(Information begins)

(** When the inner loop, run on a buffer, ends waiting for more text, its
    run on the buffer with text appended starts with the same frames and
    goes on as a run on what was left with that text appended. *)
Lemma drain_grow fuel :
  forall st t fuel2 fuel3 r,
    drain frame fuel st = r ->
    exit r = Goes ->
    length (current_chunk st) < fuel ->
    length (current_chunk st ++ t) < fuel2 ->
    length (current_chunk (locals r) ++ t) < fuel3 ->
    drain frame fuel2 (grow st t)
    = before (yielded r) (printed_lines r) (drain frame fuel3 (grow (locals r) t)).
Proof.
  induction fuel as [|fuel IH]; intros st t fuel2 fuel3 r Hr Hgo H1 H2 H3; [lia|].
  cbn [drain] in Hr.
  destruct (extract (current_chunk st)) as [[[f rest]|]|e] eqn:Hx.
  - destruct (extract_some _ _ _ Hx) as (p & c & Hb & Hf & Happ).
    pose proof (extract_shorter _ _ _ Hx) as Hlt.
    destruct fuel2 as [|fuel2]; [lia|].
    cbn [drain].
    change (current_chunk (grow st t)) with (current_chunk st ++ t).
    rewrite (Happ t).
    change (set_current_chunk (grow st t) (rest ++ t))
      with (set_current_chunk (set_current_chunk st rest) (rest ++ t)).
    rewrite length_app in H2.
    destruct (length (strip f) =? 0).
    + apply (IH (set_current_chunk st rest) t fuel2 fuel3 r Hr Hgo);
        [cbn; lia | cbn; rewrite length_app; lia | exact H3].
    + destruct (str_eqb f DONE); [subst r; discriminate Hgo|].
      rewrite (proj2 frame_blind (set_current_chunk st rest) (rest ++ t) f).
      destruct (frame (set_current_chunk st rest) f) as [pr [[ev st']|e]] eqn:Hfr;
        cbn [fst snd]; [|subst r; discriminate Hgo].
      pose proof (proj1 frame_blind _ _ _ _ _ Hfr) as Hk. cbn in Hk.
      subst r. cbn [before exit yielded printed_lines locals] in Hgo, H3 |- *.
      replace (set_current_chunk st' (rest ++ t)) with (grow st' t)
        by (unfold grow; rewrite Hk; reflexivity).
      rewrite (IH st' t fuel2 fuel3 _ eq_refl Hgo);
        [|rewrite Hk; lia|rewrite length_app, Hk; lia|exact H3].
      rewrite before_before. reflexivity.
  - subst r. cbn [stop yielded printed_lines locals] in H3 |- *.
    rewrite before_nil. apply drain_fuel; cbn; rewrite ?length_app in *; lia.
  - subst r. discriminate Hgo.
Qed.

(** The text consumed by a run that ends waiting is empty or ends with
    a frame delimiter. *)
Lemma drain_consumed fuel :
  forall st,
    exit (drain frame fuel st) = Goes ->
    current_chunk (locals (drain frame fuel st)) = current_chunk st \/
    exists p,
      current_chunk st
      = p ++ NL_DATA ++ current_chunk (locals (drain frame fuel st)).
Proof.
  induction fuel as [|fuel IH]; intros st Hgo; [discriminate Hgo|].
  cbn [drain] in Hgo |- *.
  destruct (extract (current_chunk st)) as [[[f rest]|]|e] eqn:Hx;
    [|left; reflexivity|discriminate Hgo].
  destruct (extract_some _ _ _ Hx) as (p & c & Hb & _ & _).
  assert (Hnext : forall st1,
             current_chunk st1 = rest ->
             exit (drain frame fuel st1) = Goes ->
             exists q, current_chunk st
                       = q ++ NL_DATA ++ current_chunk (locals (drain frame fuel st1))).
  { intros st1 H1 Hg. destruct (IH st1 Hg) as [Heq|[q Hq]].
    - exists (p ++ c). rewrite Heq, H1, Hb, <- app_assoc. reflexivity.
    - exists (p ++ c ++ NL_DATA ++ q). rewrite Hb, <- H1, Hq.
      rewrite <- !app_assoc. reflexivity. }
  right. destruct (length (strip f) =? 0).
  - apply Hnext; [reflexivity | exact Hgo].
  - destruct (str_eqb f DONE); [discriminate Hgo|].
    destruct (frame (set_current_chunk st rest) f) as [pr [[ev st']|e]] eqn:Hfr;
      [|discriminate Hgo].
    pose proof (proj1 frame_blind _ _ _ _ _ Hfr) as Hk. cbn in Hk.
    cbn [before exit locals] in Hgo |- *. apply Hnext; assumption.
Qed.

End Chunking.

(** *** Decoding chunk by chunk *)

Lemma utf8_decode_cons x0 r0 :
  utf8_decode (x0 :: r0)
  = let b0 := Byte.to_N x0 in
    if (b0 <? 128)%N then option_map (cons b0) (utf8_decode r0)
    else if in_range 194 223 b0 then
      match r0 with
      | x1 :: r1 =>
          let b1 := Byte.to_N x1 in
          if in_range 128 191 b1
          then option_map (cons ((b0 - 192) * 64 + (b1 - 128))%N) (utf8_decode r1)
          else None
      | _ => None
      end
    else if in_range 224 239 b0 then
      match r0 with
      | x1 :: x2 :: r2 =>
          let b1 := Byte.to_N x1 in
          let b2 := Byte.to_N x2 in
          if in_range (if (b0 =? 224)%N then 160 else 128)
                      (if (b0 =? 237)%N then 159 else 191) b1
             && in_range 128 191 b2
          then option_map
                 (cons ((b0 - 224) * 4096 + (b1 - 128) * 64 + (b2 - 128))%N)
                 (utf8_decode r2)
          else None
      | _ => None
      end
    else if in_range 240 244 b0 then
      match r0 with
      | x1 :: x2 :: x3 :: r3 =>
          let b1 := Byte.to_N x1 in
          let b2 := Byte.to_N x2 in
          let b3 := Byte.to_N x3 in
          if in_range (if (b0 =? 240)%N then 144 else 128)
                      (if (b0 =? 244)%N then 143 else 191) b1
             && in_range 128 191 b2 && in_range 128 191 b3
          then option_map
                 (cons ((b0 - 240) * 262144 + (b1 - 128) * 4096
                        + (b2 - 128) * 64 + (b3 - 128))%N)
                 (utf8_decode r3)
          else None
      | _ => None
      end
    else None.
Proof. reflexivity. Qed.

(** Chunks that decode on their own decode to the same text when they
    are put together. *)
Lemma utf8_decode_app c1 :
  forall c2 t1 t2,
    utf8_decode c1 = Some t1 -> utf8_decode c2 = Some t2 ->
    utf8_decode (c1 ++ c2) = Some (t1 ++ t2).
Proof.
  remember (length c1) as n eqn:Hn. revert c1 Hn.
  induction n as [n IH] using lt_wf_ind. intros c1 Hn c2 t1 t2 H1 H2.
  assert (Hrec : forall r c t1,
             length r < n ->
             option_map (cons c) (utf8_decode r) = Some t1 ->
             option_map (cons c) (utf8_decode (r ++ c2)) = Some (t1 ++ t2)).
  { intros r c t Hlt H. destruct (utf8_decode r) as [t'|] eqn:Hr; [|discriminate].
    cbn in H. injection H as <-.
    rewrite (IH (length r) Hlt r eq_refl c2 t' t2 Hr H2). reflexivity. }
  destruct c1 as [|x0 r0].
  - cbn in H1. injection H1 as <-. exact H2.
  - change ((x0 :: r0) ++ c2) with (x0 :: r0 ++ c2).
    rewrite utf8_decode_cons in H1 |- *. cbn zeta in H1 |- *.
    cbn [length] in Hn.
    destruct (Byte.to_N x0 <? 128)%N.
    { apply Hrec; [lia | exact H1]. }
    destruct (in_range 194 223 (Byte.to_N x0)).
    { destruct r0 as [|x1 r1]; [discriminate|]. cbn [app].
      destruct (in_range 128 191 (Byte.to_N x1)); [|discriminate].
      apply Hrec; [cbn in Hn; lia | exact H1]. }
    destruct (in_range 224 239 (Byte.to_N x0)).
    { destruct r0 as [|x1 [|x2 r2]]; try discriminate. cbn [app].
      destruct (in_range _ _ (Byte.to_N x1) && in_range 128 191 (Byte.to_N x2));
        [|discriminate].
      apply Hrec; [cbn in Hn; lia | exact H1]. }
    destruct (in_range 240 244 (Byte.to_N x0)); [|discriminate].
    destruct r0 as [|x1 [|x2 [|x3 r3]]]; try discriminate. cbn [app].
    destruct (in_range _ _ (Byte.to_N x1) && in_range 128 191 (Byte.to_N x2)
              && in_range 128 191 (Byte.to_N x3)); [|discriminate].
    apply Hrec; [cbn in Hn; lia | exact H1].
Qed.

Section ChunkBoundaries.
Context {E : Externals}.
Variable frame : dstate -> pystr -> list printed * result (json * dstate).
Hypothesis frame_blind : buffer_blind frame.

Lemma grow_grow st t1 t2 : grow (grow st t1) t2 = grow st (t1 ++ t2).
Proof. unfold grow. cbn. rewrite app_assoc. reflexivity. Qed.

(** A chunk that is taken in with the loop going on, followed by a chunk
    that decodes, is taken in like the two chunks in one. *)
Lemma feed_app st c1 c2 :
  exit (feed frame st c1) = Goes ->
  utf8_decode c2 <> None ->
  feed frame st (c1 ++ c2)
  = before (yielded (feed frame st c1)) (printed_lines (feed frame st c1))
      (feed frame (locals (feed frame st c1)) c2).
Proof.
  intros Hgo Hc2. destruct (utf8_decode c2) as [t2|] eqn:H2; [|congruence].
  clear Hc2. unfold feed in Hgo |- *. rewrite H2.
  destruct (utf8_decode c1) as [t1|] eqn:H1; [|discriminate Hgo].
  rewrite (utf8_decode_app c1 c2 t1 t2 H1 H2).
  fold (grow st t1) in Hgo |- *. fold (grow st (t1 ++ t2)).
  set (r1 := drain frame (S (length (current_chunk (grow st t1)))) (grow st t1)) in *.
  assert (Hr1 : exit r1 = Goes /\ endswith (strip (current_chunk (grow st t1))) DONE = false).
  { destruct (exit r1) eqn:Hx;
      [|rewrite Hx in Hgo; discriminate Hgo|rewrite Hx in Hgo; discriminate Hgo].
    destruct (endswith (strip (current_chunk (grow st t1))) DONE);
      [discriminate Hgo | auto]. }
  destruct Hr1 as [Hx1 Hd1]. rewrite Hx1, Hd1.
  fold (grow (locals r1) t2).
  rewrite <- grow_grow.
  rewrite (drain_grow frame frame_blind _ (grow st t1) t2 _
             (S (length (current_chunk (grow (locals r1) t2)))) r1 eq_refl Hx1);
    [| lia | cbn; lia | cbn; lia].
  assert (Hdone : endswith (strip (current_chunk (grow (grow st t1) t2))) DONE
                  = endswith (strip (current_chunk (grow (locals r1) t2))) DONE).
  { cbn [grow set_current_chunk current_chunk].
    destruct (drain_consumed frame frame_blind _ (grow st t1) Hx1) as [Heq|[p Hp]];
      fold r1 in Heq || fold r1 in Hp.
    - cbn [grow set_current_chunk current_chunk] in Heq. rewrite Heq. reflexivity.
    - cbn [grow set_current_chunk current_chunk] in Hp. rewrite Hp.
      rewrite <- !app_assoc. apply is_done_after_delimiter. }
  rewrite Hdone. cbn [before exit].
  set (r2 := drain frame _ (grow (locals r1) t2)).
  destruct (exit r2); [|reflexivity|reflexivity].
  destruct (endswith (strip (current_chunk (grow (locals r1) t2))) DONE); reflexivity.
Qed.

Lemma taken_in_decodes st chunks :
  taken_in frame st chunks -> utf8_decode (concat chunks) <> None.
Proof.
  revert st. induction chunks as [|c chunks IH]; intros st H; [contradiction|].
  destruct chunks as [|c' chunks].
  - cbn in H |- *. rewrite app_nil_r. exact H.
  - destruct H as [Hgo H]. specialize (IH _ H).
    change (concat (c :: c' :: chunks)) with (c ++ concat (c' :: chunks)).
    unfold feed in Hgo. destruct (utf8_decode c) as [t|] eqn:Hc; [|discriminate Hgo].
    destruct (utf8_decode (concat (c' :: chunks))) as [t'|] eqn:Hc'; [|congruence].
    rewrite (utf8_decode_app c _ t t' Hc Hc'). discriminate.
Qed.

Lemma stream_loop_one st c :
  stream_loop frame st [c]
  = match exit (feed frame st c) with
    | Goes => with_exit (feed frame st c) Leaves
    | _ => feed frame st c
    end.
Proof.
  cbn [stream_loop]. destruct (feed frame st c) as [ys ps l x] eqn:Hf. cbn.
  destruct x; try reflexivity. unfold before, stop, with_exit. cbn.
  rewrite !app_nil_r. reflexivity.
Qed.

(** Where the chunk boundaries fall does not matter as long as no
    boundary stops the loop. *)
Lemma stream_loop_concat chunks :
  forall st,
    taken_in frame st chunks ->
    stream_loop frame st chunks = stream_loop frame st [concat chunks].
Proof.
  induction chunks as [|c chunks IH]; intros st H; [contradiction|].
  destruct chunks as [|c' chunks].
  - cbn [concat]. rewrite app_nil_r. reflexivity.
  - destruct H as [Hgo H].
    change (concat (c :: c' :: chunks)) with (c ++ concat (c' :: chunks)).
    rewrite stream_loop_one.
    rewrite (feed_app st c _ Hgo (taken_in_decodes _ _ H)).
    change (stream_loop frame st (c :: c' :: chunks))
      with (match exit (feed frame st c) with
            | Goes => before (yielded (feed frame st c))
                        (printed_lines (feed frame st c))
                        (stream_loop frame (locals (feed frame st c)) (c' :: chunks))
            | _ => feed frame st c
            end).
    rewrite Hgo. rewrite (IH _ H). rewrite stream_loop_one.
    cbn [before exit].
    destruct (exit (feed frame (locals (feed frame st c)) (concat (c' :: chunks))));
      reflexivity.
Qed.

End ChunkBoundaries.

Lemma completion_frame_blind (E : Externals) : buffer_blind completion_frame.
Proof.
  split.
  - intros st f pr ev st'. unfold completion_frame, load_frame.
    destruct (json_loads f) as [d|]; [|destruct (data st) as [d|]];
      try (intros H; discriminate H);
      destruct (check_error d); cbn [bind]; intros H; try discriminate H;
      injection H as _ _ <-; reflexivity.
  - intros st b f. unfold completion_frame, load_frame.
    destruct (json_loads f) as [d|]; [|cbn [data set_current_chunk];
                                        destruct (data st) as [d|]];
      try reflexivity; destruct (check_error d); reflexivity.
Qed.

(Information ends)

§ **Work item**
Begin at the top of the listing above and set down each line exactly. Stop after the line that contains "destruct (extract (current_chunk st)) as [[[f rest]|]|e] eqn:Hx.".

§ **Your response**
(** When the inner loop, run on a buffer, ends waiting for more text, its
    run on the buffer with text appended starts with the same frames and
    goes on as a run on what was left with that text appended. *)
Lemma drain_grow fuel :
  forall st t fuel2 fuel3 r,
    drain frame fuel st = r ->
    exit r = Goes ->
    length (current_chunk st) < fuel ->
    length (current_chunk st ++ t) < fuel2 ->
    length (current_chunk (locals r) ++ t) < fuel3 ->
    drain frame fuel2 (grow st t)
    = before (yielded r) (printed_lines r) (drain frame fuel3 (grow (locals r) t)).
Proof.
  induction fuel as [|fuel IH]; intros st t fuel2 fuel3 r Hr Hgo H1 H2 H3; [lia|].
  cbn [drain] in Hr.
  destruct (extract (current_chunk st)) as [[[f rest]|]|e] eqn:Hx.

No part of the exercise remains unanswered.